Properly regulate payments system

Central Bank of Kenya

The Central Bank of Kenya headquarters in Nairobi in this picture taken on September 15, 2020.

Photo credit: Dennis Onsongo | Nation Media Group

What you need to know:

  • It is clear that the financial sector regulator is increasingly becoming assertive and raring to flex more muscle by invoking its powers under the National Payments Systems Act.
  • The measures were part of a package of tax waivers the government introduced last year to cushion the public from the effects of the coronavirus pandemic.

The mobile money business appears set to enter a new era of stiffer regulation of consumer prices by the Central Bank of Kenya (CBK). 

Going by recent trends, it is clear that the financial sector regulator is increasingly becoming assertive and raring to flex more muscle by invoking its powers under the National Payments Systems Act.

The first sign of the coming regulatory regime was the move in March last year when CBK came out to direct a raft of consumer protection measures, including removal of charges and fees on small volumes of M-Pesa transactions.

The measures were part of a package of tax waivers the government introduced last year to cushion the public from the effects of the coronavirus pandemic.

If you think that this was just but a single episode in response to the pandemic, you are wrong. You are also wrong if you believe that CBK is not just about to return mobile money business to the days when one Sara Wainaina, the last holder of the defunct Office Price Controller of Kenya, used to administratively set and dictate consumer prices of goods and services.

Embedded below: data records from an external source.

(** [math.ceil(x)] on a number. *)
Definition ceil (q : Q) : Z := Qceiling q.

(** [math.ceil(x)]: not-a-number is a [ValueError], an infinity an
    [OverflowError]. *)
Definition math_ceil (x : pyfloat) : Res Z :=
  match x with
  | Finite q => Ok (ceil q)
  | NaN => Err ValueError
  | _ => Err OverflowError
  end.

Definition num_of (v : pyval) : option Q :=
  match v with
  | PBool b => Some (if b then 1%Q else 0%Q)
  | PInt z => Some (inject_Z z)
  | PFloat q => Some q
  | _ => None
  end.

(** [a == b] *)
Definition eq (a b : pyval) : bool :=
  match a, b with
  | PNone, PNone => true
  | PStr s, PStr t => (s =? t)%string
  | _, _ => match num_of a, num_of b with
            | Some x, Some y => Qeq_bool x y
            | _, _ => false
            end
  end.

(** Truth value of [v] in a condition. *)
Definition truthy (v : pyval) : bool :=
  match v with
  | PNone => false
  | PBool b => b
  | PInt z => negb (z =? 0)
  | PFloat q => negb (Qeq_bool q 0)
  | PStr s => negb (s =? EmptyString)%string
  end.

(** Number of elements of [range(start, stop, step)], [step <> 0]. *)
Definition range_len (start stop step : Z) : Z :=
  if 0 <? step then Z.max 0 ((stop - start + step - 1) / step)
  else Z.max 0 ((start - stop - step - 1) / (- step)).

(** [range(start, stop, step)], [step <> 0]. *)
Definition range (start stop step : Z) : list Z :=
  map (fun i => start + Z.of_nat i * step)
      (seq 0 (Z.to_nat (range_len start stop step))).

End Py.

(** ** The automation host as seen from one callback *)

(** [get_state e None] is the state of entity [e], [get_state e (Some a)]
    its attribute [a]; unknown entities and absent attributes are [PNone]. *)
Record Env : Type := mkEnv {
  get_state : string -> option string -> pyval;
  friendly_name : string -> string
}.

(** What the app sends out: service calls with their keyword arguments,
    tasks handed to the host's event loop ([create_task(self.fade(...))])
    and, inside a fade, the pause between two steps. *)
Inductive Cmd : Type :=
| CallService (service : string) (kwargs : list (string * pyval))
| CreateFade (entity direction : string) (targetBrightnessPct : Z) (duration : Q)
| Sleep (seconds : Q).

Inductive LogMsg : Type :=
| LogReceived (event entity_id : string)
| LogDisabled (lineStr : string)
| LogAlreadyOn
| LogParseError (sensor : string)
| LogBrightEnough (blocker : list string)
| LogSceneOn (scene : string)
| LogBrightnessOn (pct : Z)
| LogHumid (blocker : string) (reading : pyfloat)
| LogOff
| LogDaytime (name : string).

(** One entry of [daytimes], as [build_daytimes] lays it out. *)
Record Daytime : Type := mkDaytime {
  daytime : string;
  delay : Z;
  starttime : string;
  light_setting : pyval;
  is_hue_group : bool
}.

(** The fields [initialize] fills in from the app's arguments and that no
    callback writes afterwards. *)
Record Config : Type := mkConfig {
  room : string;
  sensors_motion : list string;
  sensors_humidity : list string;
  sensors_illuminance : list string;
  states_motion_on : pyval;
  states_motion_off : pyval;
  thresholds_humidity : option Q;
  thresholds_illuminance : option Q;
  disable_switch_entity : list string;
  fadeSetting_on : Q;
  fadeSetting_off : Q;
  lights : list string
}.

(** The mutable part: [self.active] ([None] for the empty dict),
    [self._handle], the host's pending [run_in] timers as (handle, delay),
    the next handle the host will hand out, and what was emitted so far.
    [peak] is a ghost counter: the largest number of timers that were ever
    pending together. *)
Record World : Type := mkWorld {
  active : option Daytime;
  _handle : option nat;
  timers : list (nat * Z);
  next_handle : nat;
  peak : nat;
  cmds : list Cmd;
  logs : list LogMsg
}.

(** ** Errors and state *)

Definition res_bind {A B} (r : Res A) (k : A -> Res B) : Res B :=
  match r with
  | Ok a => k a
  | Err e => Err e
  end.

Notation "'let?' x := r 'in' k" := (res_bind r (fun x => k))
  (at level 10, x name, r at level 100, k at level 200).

Definition M (A : Type) : Type := World -> Res A * World.

Definition ret {A} (a : A) : M A := fun w => (Ok a, w).

Definition bind {A B} (m : M A) (k : A -> M B) : M B :=
  fun w => match m w with
           | (Ok a, w') => k a w'
           | (Err e, w') => (Err e, w')
           end.

Definition raise {A} (e : exn) : M A := fun w => (Err e, w).

Definition lift {A} (r : Res A) : M A := fun w => (r, w).

Definition gets {A} (f : World -> A) : M A := fun w => (Ok (f w), w).

Definition modify (f : World -> World) : M unit := fun w => (Ok tt, f w).

Notation "x <- m ;; k" := (bind m (fun x => k))
  (at level 61, m at next level, right associativity).
Notation "m ;; k" := (bind m (fun _ => k))
  (at level 61, right associativity).

(** [for x in xs: body x] *)
Fixpoint for_each {A} (xs : list A) (body : A -> M unit) : M unit :=
  match xs with
  | [] => ret tt
  | x :: rest => body x ;; for_each rest body
  end.

Definition set_active (a : option Daytime) (w : World) : World :=
  mkWorld a (_handle w) (timers w) (next_handle w) (peak w) (cmds w) (logs w).

Definition set_handle (h : option nat) (w : World) : World :=
  mkWorld (active w) h (timers w) (next_handle w) (peak w) (cmds w) (logs w).

Definition set_timers (ts : list (nat * Z)) (w : World) : World :=
  mkWorld (active w) (_handle w) ts (next_handle w) (peak w) (cmds w) (logs w).

Definition emit (c : Cmd) (w : World) : World :=
  mkWorld (active w) (_handle w) (timers w) (next_handle w) (peak w)
          (cmds w ++ [c]) (logs w).

Definition note (l : LogMsg) (w : World) : World :=
  mkWorld (active w) (_handle w) (timers w) (next_handle w) (peak w)
          (cmds w) (logs w ++ [l]).

(** *** Host primitives *)

Definition is_handle (h : option nat) (t : nat * Z) : bool :=
  match h with
  | Some n => Nat.eqb (fst t) n
  | None => false
  end.

(** [self.cancel_timer(handle)]: the timer with that handle is dropped; a
    handle that is [None], was cancelled or has fired is ignored. *)
Definition cancel_timer (h : option nat) : M unit :=
  modify (fun w => set_timers (filter (fun t => negb (is_handle h t)) (timers w)) w).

It did not surprise that, when the tax waivers had lapsed at the end of June, and even after the government had withdrawn the tax holiday it had introduced, the signal from the regulator was that it wanted the waivers on M-Pesa payments extended to December.

But the strongest evidence that CBK will, going forward, want to play a bigger role in price regulation of mobile money is to be found in the contents of the draft national payments systems strategy that it circulated recently.

The tone and phraseology of the document reflects the mindset of a regulator preparing to be more assertive in the competition regulation stage. Phrases like “concentration of economic power”, “periodic reviews to investigate the level of pricing” and “market behaviour that impedes consumer choice” appear several times.

We also read from the document that CBK will regularly engage the Communications Authority of Kenya (CA) to enable effective monitoring of pricing practices.

Whether the market will perceive these changing trends as a deterioration in the regulatory risk environment for the mobile money business in Kenya is not for me to say. However, the stage would appear to be set for turf wars between the two regulators in this pace —namely; the Central Bank and CA,  the primary regulator of this space.

Divided opinion

Competition experts present divided opinion on who between the regulators is the ultimate authority on consumer protection issues in this space. 

It seems to me that, if you decide to treat an entity like M-Pesa as a “technology platform” and an integral part of the national payments system, then it is under the Central Bank. On the other hand, when you treat M-Pesa as strictly a payments service that is subject to consumer protection laws and price regulation, then it falls under the regulatory domain of CA.

Which begs the question: Did the Central Bank engage in regulatory over-reach when it imposed a freeze on M-Pesa charges in March? The jury is out.

Yet the overlaps between these two regulators should count as a minor issue when we are discussing our national payments. In my view, the biggest issue is security.

If there is one thing I support completely in the Central Bank’s new national payments systems strategy, it is the ambition to enhance the security of the system.

M-Pesa has, over the years, evolved into an integral part of our national payments system, moving billions of shillings every day. Yet we still don’t have an effective system of protecting M-Pesa from abuse and infiltration by money launderers and terrorists. Here we have a national payments system that repeatedly falls prey to narcotic trade, cross-border charcoal trade and terrorist financing.

We did not learn a lesson from the terrorist attack on Dusit D2 Hotel. The evidence presented in court during the prosecution of the terrorists revealed chilling details of how these criminals had become adept at exploiting loopholes in our mobile money systems to effect illicit financial flows.

The prosecution produced evidence showing how terrorists managed to use false identification documents to obtain subscriber status within systems of some of our big telcos. The terrorists succeeded because they had managed to register and establish multiple distributor agency shops across Nairobi. In this way, they were able to withdraw large sums of cash from banks.

Rules restricting amounts that can be withdrawn were circumvented by disguising the huge cash amounts they were withdrawing from banks as ‘float’ to be transported to distributor shops.

If we don’t seal the loopholes they exploit to move illicit money, the running of the country will soon be in the hands of the underworld.